(** C23. A system call, from the stub of the user library and back.  The stub for
    call number [num] enters the kernel through the system call vector, with
    [num] in the field [eax] of the frame, and with the stack pointer of the
    frame at the return address of the stub, so that argument [k] is the word at
    [esp + 4 + 4 k], where [argint] reads it.  If the kernel stores [r] into
    the field [eax] and leaves the rest of the frame, the stub returns [r] to
    its caller with all other registers as they were. *)
Theorem syscall_stub vectors t num m m3 r :
  machine_ok m → cpl m = 3 → is_u32 num → 0 ≤ rg m ESP ∧ rg m ESP + 4 < 4294967296 → (∀ i, is_u32 (vectors i)) →
  100 ≤ t_esp0 t ∧ t_esp0 t < 4294967296 →
  let tf := t_esp0 t - 76 in
  ∃ mi, int_n t (tvinit vectors) T_SYSCALL (run (SYSCALL num) m) = Some (T_SYSCALL, mi) ∧ eip mi = vectors T_SYSCALL ∧
  let m' := run alltraps (run (vector T_SYSCALL) mi) in let f := frame_at (mm m') tf in
  tf_trapno f = T_SYSCALL ∧ tf_eax f = num ∧ tf_esp f = rg m ESP ∧
  (rg m3 ESP = rg m' ESP → sg m3 CS = sg m' CS →
   (∀ x, tf ≤ x < tf + 76 → x < tf + 28 ∨ tf + 32 ≤ x → mm m3 x = mm m' x) → load32 (mm m3) (tf + 28) = r →
   load32 (mm m3) (rg m ESP) = load32 (mm m) (rg m ESP) →
   let m5 := run SYSCALL_ret (run after_trap m3) in
   eip m5 = load32 (mm m) (rg m ESP) ∧ rg m5 EAX = r ∧ rg m5 ESP = rg m ESP + 4 ∧
   (∀ q, q ≠ EAX → q ≠ ESP → rg m5 q = rg m q) ∧ (∀ s, sg m5 s = sg m s) ∧ eflags m5 = eflags m).
Proof.
  intros Hm Hc Hnum Hsp Hv Ht tf. destruct (mov_eax_run num m) as (M1&M2&M3&M4&M5&M6). set (m1 := run (SYSCALL num) m) in *.
  pose proof (mov_eax_ok num m Hm Hnum) as Hm1. fold m1 in Hm1.
  assert (Hc1 : cpl m1 = 3) by (unfold cpl in *; by rewrite M4). clearbody m1.
  set (g := SETGATE true 8 (vectors T_SYSCALL) DPL_USER). exists (interrupt t g None m1).
  assert (Hb : entry_base t m1 = t_esp0 t ∧ frame_addr t m1 = tf).
  { unfold frame_addr, entry_base, outer_slots. rewrite Hc1. cbn [Z.eqb length]. split; [done|]. unfold tf. lia. }
  destruct Hb as [Hb Hfa]. split.
  { unfold int_n. rewrite tvinit_gate by done. cbn [mbind option_bind]. change (T_SYSCALL =? T_SYSCALL) with true. cbv iota. by rewrite Hc1. }
  split; [rewrite (proj1 (interrupt_regs t g None m1)); by apply gate_off_SETGATE|].
  change (run alltraps (run (vector T_SYSCALL) (interrupt t g None m1))) with (enter t g T_SYSCALL (if has_err T_SYSCALL then Some 0 else None) m1).
  set (m' := enter t g T_SYSCALL _ m1).
  destruct (enter_frame t g T_SYSCALL 0 m1 Hm1 ltac:(done) ltac:(done)) as (Hf&_&Hesp&_&Pcs&Pss); [rewrite Hb; unfold is_u32; lia|rewrite Hb; lia|].
  fold m' in Hf, Hesp, Pcs, Pss. rewrite Hfa in *. cbv zeta. set (f := frame_at (mm m') tf) in *.
  pose proof (fo_stack _ _ _ _ Hf ltac:(by rewrite Hc1)) as [Fesp Fss]. rewrite M3 in Fesp by done. rewrite M4 in Fss.
  split; [by apply Hf|]. split; [rewrite <- M2; by apply Hf|]. split; [done|].
  intros E1 E2 Hsame Hr Hret. destruct (after_trap_run m3 tf) as [R Em]; [by rewrite E1|unfold tf; lia|unfold tf; lia|unfold cpl; by rewrite E2, Pcs|].
  rewrite (frame_at_eax _ _ _ _ Hsame Hr) in R. fold f in R. rewrite <- Hret, <- Em. apply (stub_exit m m1 T_SYSCALL 0 f r tf (sg m3 SS)); try done; lia.
Qed.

● ● ● ● ●

[Exercise instructions] From the entries above, copy every line that holds the word "Hnum".

[Response area]
  intros Hm Hc Hnum Hsp Hv Ht tf. destruct (mov_eax_run num m) as (M1&M2&M3&M4&M5&M6). set (m1 := run (SYSCALL num) m) in *.
  pose proof (mov_eax_ok num m Hm Hnum) as Hm1. fold m1 in Hm1.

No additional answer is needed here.